Ohio will not permit smoking marijuana for medical purposes. Alternatives are vaping, oils, patches and edibles.

Officials with the Ohio Commerce Department, which will oversee and license cultivators, processors and testing labs, and the Ohio Board of Pharmacy, which is in charge of dispensaries and a patient registry, said they are working on draft rules to be released later this year.

The rules will have to be reviewed by the Common Sense Initiative panel, which looks at the impact of government regulation on business, and the Joint Committee on Agency Rule Review, a legislative body that considers rules enacted by state agencies.

Another potential hurdle being put up by dozens of communities statewide are moratoriums on medical marijuana dispensaries. The moratoriums range from six months in New Albany, Pickerington, Springfield and 40 other cities to 18 months in Bexley, and a permanent ban in Hamilton in Butler County.

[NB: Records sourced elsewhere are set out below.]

(** A call that received a response and in which no after-hook threw:
    the shape of its events and its completion. *)
Lemma resolved_run this path options w res :
  FetchResolved res ∈ events (request host this path options w) →
  no_after_hook_threw (events (request host this path options w)) →
  ∃ (pre post : list Event) (data : Json),
    events (request host this path options w)
      = pre ++ FetchResolved res :: json_events res ++ post
    ∧ (∀ ev, ev ∈ pre → after_event ev = false)
    ∧ map (fun c => c.1.1) (after_hooks_called post) = afterHooks this
    ∧ outcome (request host this path options w) = classification res data
    ∧ (body_or_null res = JNull → data = JNull)
    ∧ (parsed_body_untouched (events (request host this path options w)) →
       data = body_or_null res
       ∧ post = flat_map (quiet_after_hook res (body_or_null res)) (afterHooks this)).
Proof.
  intros (evb & sent & w1 & Hkind & Hr)%resolved_response. simpl in Hr.
  rewrite Hr. simpl. intros Hquiet.
  destruct (run_after_hooks_returned (afterHooks this) res (body_or_null res) w1)
    as (data & Hout & Hcalled & Hnull & Hsame).
  { intros h e Hin. apply (Hquiet h e).
    rewrite elem_of_app, !elem_of_cons, elem_of_app. by right; right; right; right. }
  exists (evb ++ [FetchCalled (baseUrl this +:+ path) sent]),
         (events (run_after_hooks host (afterHooks this) res (body_or_null res) w1)),
         data.
  split; [by rewrite <- app_assoc|]. split.
  { intros ev [Hin|Hin%list_elem_of_singleton]%elem_of_app.
    - apply Hkind in Hin. by destruct ev.
    - by subst ev. }
  split; [done|]. split; [by rewrite Hout|]. split; [done|].
  intros Hun. apply Hsame. intros h d d' Hin. apply (Hun h).
  rewrite elem_of_app, !elem_of_cons, elem_of_app. by right; right; right; right.
Qed.

(** ** The events of a call *)

Lemma split_in_prefix {A} (l1 l2 pre post : list A) x :
  l1 ++ l2 = pre ++ x :: post → x ∉ l2 →
  ∃ post1, l1 = pre ++ x :: post1 ∧ post = post1 ++ l2.
Proof.
  revert l1. induction pre as [|p pre IH]; intros [|a l1]; simpl; intros Heq Hx.
  - exfalso. apply Hx. rewrite Heq. by left.
  - injection Heq as -> <-. by exists l1.
  - exfalso. apply Hx. rewrite Heq. right. rewrite elem_of_app. right. by left.
  - injection Heq as -> Heq. destruct (IH _ Heq Hx) as (post1 & -> & ->).
    by exists post1.
Qed.

Lemma json_events_elem res ev :
  ev ∈ json_events res → ∃ e, ev = JsonRejected e ∧ res_json res = Throw e.
Proof.
  unfold json_events. destruct (res_json res) as [data|e].
  - by intros ?%elem_of_nil.
  - intros ->%list_elem_of_singleton. by exists e.
Qed.
(** * Revenue Leak Detective: the agent worker

    A shallow embedding of the two Python modules of the worker,
    [workers/run.py] and [workers/src/agent/run.py], and the properties
    of the greeting transformer, the one-node workflow and the
    command-line entry point.

    Python dictionaries are objects with identity: the store keeps them
    in a list and a reference is an index into it.  Text is a [string];
    a multi-byte character is the run of its UTF-8 bytes, so Python's
    [+] on text is [String.append]. *)

From Stdlib Require Import ZArith String Ascii List.
From stdpp Require Import base option list gmap strings pretty.

Local Open Scope string_scope.
Local Open Scope list_scope.

(** ** The Python fragment the worker uses *)

Module Py.

(** Values found in a field of a state dictionary. *)
Inductive value :=
| VNone
| VBool (b : bool)
| VInt (z : Z)
| VStr (s : string).

Abbreviation dict := (gmap string value).

(** A reference to a dictionary object in the store. *)
Abbreviation ref := nat.

(** Exceptions below [Exception]; [RuntimeError msg cause] carries the
    [__cause__] set by [raise ... from e]. *)
#[warnings="-register-all"] Inductive exn :=
| KeyError (key : string)
| TypeError (msg : string)
| ValueError (msg : string)
| RecursionError (msg : string)
| SystemError (msg : string)
| RuntimeError (msg : string) (cause : option exn).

The delays and moratoriums are seen as chipping away at the law by Savannah Smith of the Ohio Rights Group, an advocacy organization.

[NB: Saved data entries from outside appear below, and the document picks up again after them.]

(** When [generate_ical] returns, and what it writes. *)
Lemma generate_ical_returned now self content :
  generate_ical now self = Returned content
  <-> Forall schedulable self
      /\ content = ICAL_HEADER +:+ str_concat (calendar_events now self)
                   +:+ "END:VCALENDAR".
Proof.
  unfold generate_ical.
  destruct (fold_left _ self (mret ICAL_HEADER)) as [c|e] eqn:Hfold.
  - apply ical_fold_returned in Hfold as [Hsched ->].
    cbn. rewrite append_assoc.
    split; [intros [= <-]; by split | by intros [_ ->]].
  - split; [done|]. intros [Hsched _].
    assert (Hok : fold_left
                    (fun acc tm => ical_content ← acc;
                                   ical_step now ical_content tm)
                    self (Returned ICAL_HEADER)
                  = Returned (ICAL_HEADER
                              +:+ str_concat (calendar_events now self)))
      by by apply ical_fold_returned.
    unfold mret, outcome_ret in Hfold. congruence.
Qed.

(** The events of a collection that [generate_ical] accepts are five per
    active record. *)
Lemma length_calendar_events now tms :
  Forall schedulable tms ->
  length (calendar_events now tms)
  = (5 * length (List.filter (fun tm => (tm_status tm =? "active")%string) tms))%nat.
Proof.
  unfold calendar_events.
  induction 1 as [|tm tms Hsched _ IH]; [done|].
  cbn [flat_map List.filter]. rewrite length_app, IH.
  unfold trademark_events.
  destruct (tm_status tm =? "active")%string eqn:Hs; [|done].
  apply String.eqb_eq in Hs. destruct (Hsched Hs) as (renewal & -> & _).
  cbn [events_of length]. lia.
Qed.

(** C9. [generate_ical] writes the calendar header, the events of the
    records in their order and [END:VCALENDAR]. A record whose status is not
    [active] has no event. An active record has exactly five: the reminders
    of 90, 60, 30 and 7 days before the renewal date, with the summary
    [TM: name - N-day reminder], and the event of the renewal date, with the
    summary [TM: name - RENEWAL DEADLINE]; each is a [VEVENT] block with
    [UID], [DTSTAMP], [DTSTART], [SUMMARY], [DESCRIPTION] and a [VALARM] of
    action [DISPLAY] and trigger [-P1D]. The call returns whenever the
    renewal dates of the active records can be read and lie 90 days or more
    after 0001-01-01. *)
Theorem C9_generate_ical_events now self :
  (Forall schedulable self ->
   exists content, generate_ical now self = Returned content)
  /\ (forall content,
        generate_ical now self = Returned content ->
        content = ICAL_HEADER +:+ str_concat (calendar_events now self)
                  +:+ "END:VCALENDAR"
        /\ length (calendar_events now self)
           = (5 * length (List.filter
                            (fun tm => (tm_status tm =? "active")%string) self))%nat)
  /\ (forall tm, tm_status tm <> "active" -> trademark_events now tm = [])
  /\ (forall tm renewal,
        tm_status tm = "active" ->
        fromisoformat (tm_renewal_date tm) = Returned renewal ->
        let stamp := strftime_stamp now in
        let description :=
          replace_char "010"%char "\n" (event_description tm) in
        let block days_before label :=
          unlines
            (vevent_lines (event_uid tm label) stamp
                          (strftime_Ymd (renewal - days_before))
                          ("TM: " +:+ tm_name tm +:+ " - " +:+ label)
                          description) in
        trademark_events now tm
        = [ block 90 "90-day reminder";
            block 60 "60-day reminder";
            block 30 "30-day reminder";
            block 7 "7-day reminder";
            block 0 "RENEWAL DEADLINE" ]
        /\ length (trademark_events now tm) = 5%nat).
Proof.
  split; [|split; [|split]].
  - intros Hsched. eexists. by apply generate_ical_returned.
  - intros content Hret.
    apply generate_ical_returned in Hret as [Hsched ->].
    split; [done|]. by apply length_calendar_events.
  - intros tm Hs. unfold trademark_events.
    apply String.eqb_neq in Hs. by rewrite Hs.
  - intros tm renewal Hs Hparse stamp description block.
    unfold trademark_events. apply String.eqb_eq in Hs. rewrite Hs, Hparse.
    split; [|done].
    unfold events_of, block, stamp, description.
    rewrite !_create_event_lines, Z.sub_0_r. reflexivity.
Qed.

Lemma C9_generate_ical_events_witness :
  (exists content,
     generate_ical Fixtures.morning_oct16
                   [Fixtures.greenthumb; Fixtures.nevada_pending]
     = Returned content)
  /\ length (trademark_events Fixtures.morning_oct16 Fixtures.greenthumb)
     = 5%nat
  /\ trademark_events Fixtures.morning_oct16 Fixtures.nevada_pending = [].
Proof.
  destruct (C9_generate_ical_events Fixtures.morning_oct16
              [Fixtures.greenthumb; Fixtures.nevada_pending])
    as (Htotal & _ & Hnone & Hfive).
  split; [|split].
  - apply Htotal. repeat constructor.
    + intros _. exists 739570. split; [reflexivity|lia].
    + intros Hs. discriminate Hs.
  - apply (Hfive Fixtures.greenthumb 739570); reflexivity.
  - apply Hnone. intros Hs. discriminate Hs.
Defined.

End calendar_facts.

(** ** More on the territory report *)

Section licensing_more.
Import Licensing.

Lemma str_in_In x xs : str_in x xs = true <-> In x xs.
Proof.
  unfold str_in. rewrite existsb_exists. split.
  - intros (y & Hy & Heq). apply String.eqb_eq in Heq. by subst.
  - intros Hx. exists x. split; [done|apply String.eqb_refl].
Qed.

Lemma unfiled_true tm :
  unfiled tm = true
  <-> tm_status tm = "pending" \/ tm_status tm = "abandoned".
Proof.
  unfold unfiled. rewrite orb_true_iff, !String.eqb_eq. tauto.
Qed.

Lemma agreement_conflicts_true tm ag :
  agreement_conflicts tm ag = true
  <-> In (lower (tm_jurisdiction tm)) (territories_of ag)
      /\ ag_status ag = "active".
Proof.
  unfold agreement_conflicts.
  by rewrite andb_true_iff, str_in_In, String.eqb_eq.
Qed.

(** Where a record of [check_territory_conflicts] comes from. *)
Lemma conflict_origin self c :
  In c (check_territory_conflicts self) ->
  exists tm ag,
    In tm (trademarks self) /\ In ag (licensing_agreements self)
    /\ (tm_status tm = "pending" \/ tm_status tm = "abandoned")
    /\ ag_status ag = "active"
    /\ In (lower (tm_jurisdiction tm)) (territories_of ag)
    /\ c = make_conflict tm ag.
Proof.
  rewrite check_territory_conflicts_eq, in_flat_map.
  intros (tm & Htm & Hc). apply filter_In in Htm as [Htm Hu].
  rewrite _check_unfiled_territory_eq, in_map_iff in Hc.
  destruct Hc as (ag & <- & Hag). apply filter_In in Hag as [Hag Hconf].
  apply unfiled_true in Hu. apply agreement_conflicts_true in Hconf as [? ?].
  exists tm, ag. auto 10.
Qed.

“It’s extremely frustrating,” Smith said. “The sick, dying and disabled of Ohio are our most vulnerable. They are medical refugees.

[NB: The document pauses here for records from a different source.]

(** C5. Tightening one numeric bound (a higher [minPrice], a lower
    [maxPrice] or a higher [minBedrooms]) never makes the filtered result
    longer. *)
Theorem applyFilters_monotone (st : State) (f f' : Filters) :
  tightens f f' ->
  (List.length (filteredProperties (applyFilters (setFilters f' st)))
   <= List.length (filteredProperties (applyFilters (setFilters f st))))%nat.
Proof.
  intros Ht. rewrite !applyFilters_filter. simpl.
  apply filter_length_impl. intros p.
  rewrite !satisfies_unfold.
  destruct Ht as [c lo lo' hi b [Hlo _] [Hlo' _] Hle
                 | c lo hi hi' b [Hhi _] [Hhi' _] Hle
                 | c lo hi b b' [Hb _] [Hb' _] Hle];
    simpl; unfold nonEmpty in *;
    repeat match goal with
      | H : negb _ = true |- _ => apply negb_true_iff in H; rewrite H
      end;
    simpl; intros Hp;
    repeat match goal with
      | H : _ && _ = true |- _ => apply andb_prop in H; destruct H
      end;
    repeat (apply andb_true_intro; split); try assumption;
    unfold ge, le in *; eapply leb_trans; eassumption.
Qed.

Lemma applyFilters_monotone_witness :
  tightens (Fixtures.withMinPrice "100") (Fixtures.withMinPrice "250")
  /\ (List.length
        (filteredProperties
           (applyFilters (setFilters (Fixtures.withMinPrice "250")
                            (stateOf Fixtures.listings defaultFilters))))
      <= List.length
           (filteredProperties
              (applyFilters (setFilters (Fixtures.withMinPrice "100")
                               (stateOf Fixtures.listings defaultFilters)))))%nat.
Proof.
  assert (Ht : tightens (Fixtures.withMinPrice "100")
                 (Fixtures.withMinPrice "250"))
    by (constructor; try split; reflexivity).
  split; [exact Ht |].
  exact (applyFilters_monotone _ _ _ Ht).
Defined.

“We had hoped this law would provide some real relief for the population that we’ve been fighting for for years.”

4 Responses

  1. Tracey , I agree. The government is not concerned about we the people in pain, but how they can get their money first! Like always.

  2. It does sound like it wasn’t very carefully thought out.Again it’s so much over regulating that they make it more difficult than it needs to be.The same occurred in Nevada,where it was legal medicinally for years before they starting opening dispensaries.Prior to that,it simply encouraged cartel business and many people grew there own.
    In my state,California,it has been legal medicinally for years.The dispensaries are regulated and well run,and there has been very few problems.The so called cannabis doctors here are board certified physicians and take their practice seriously,contrary to some of the jokes made about the pot doc,they do evaluate their patients,and ask for patient info as to conditions,such as Mri reports etc.It can be run professionally,and it isn’t a joke to the many who have been helped with this herb.
    It really is past time for the silliness to end.Cannabis can be a viable answer to the opioid overuse,as it is much safer only slightly addictive psychologically in some people,and effective.

  3. Steve doesn’t have to “spin” any articles in order to make the government look corrupt. The government does an excellent job at that. Let’s face it – they are corrupt. The government does NOTHING unless there is a financial incentive. Period. It’s ridiculous enough that marijuana is banned on a federal level, but making people in severe pain wait for more than a year so that the little busy-body bureaucrats can think up a million regulations to make it as complicated as possible while collecting salary from those same people who pay into the system through taxes is beyond absurd. Again, the government does NOTHING without a financial incentive. That, my friends, is corruption at its finest.

  4. This is not unusual. This probable happens in every state because they pass a law and it takes a few years to set up. For example in MN they approved marijuana for chronic pain bUT even though they already had a program for other health conditions it took 6 months to put into place. The normal time to get a program set up is 18 months to 2 years. Why does it take so long. They need to set up the regulations, along who can grow it, make the standard how it will be grown, what strains can be grown, testing for purity, who will sell it. Which takes contracts and regulations with them and so on.
    In fact this happens with just about every law that is passed in the US that deals with a start up program. I wish you would stop spinning every article that the government is so corrupt on everything. Chronic pain patients are angry about what is going on with there pain med and want answers on what we can do about. Not just articles that have been the norm in setting up programs for medical marijuana spun to something awful happening on part of the government.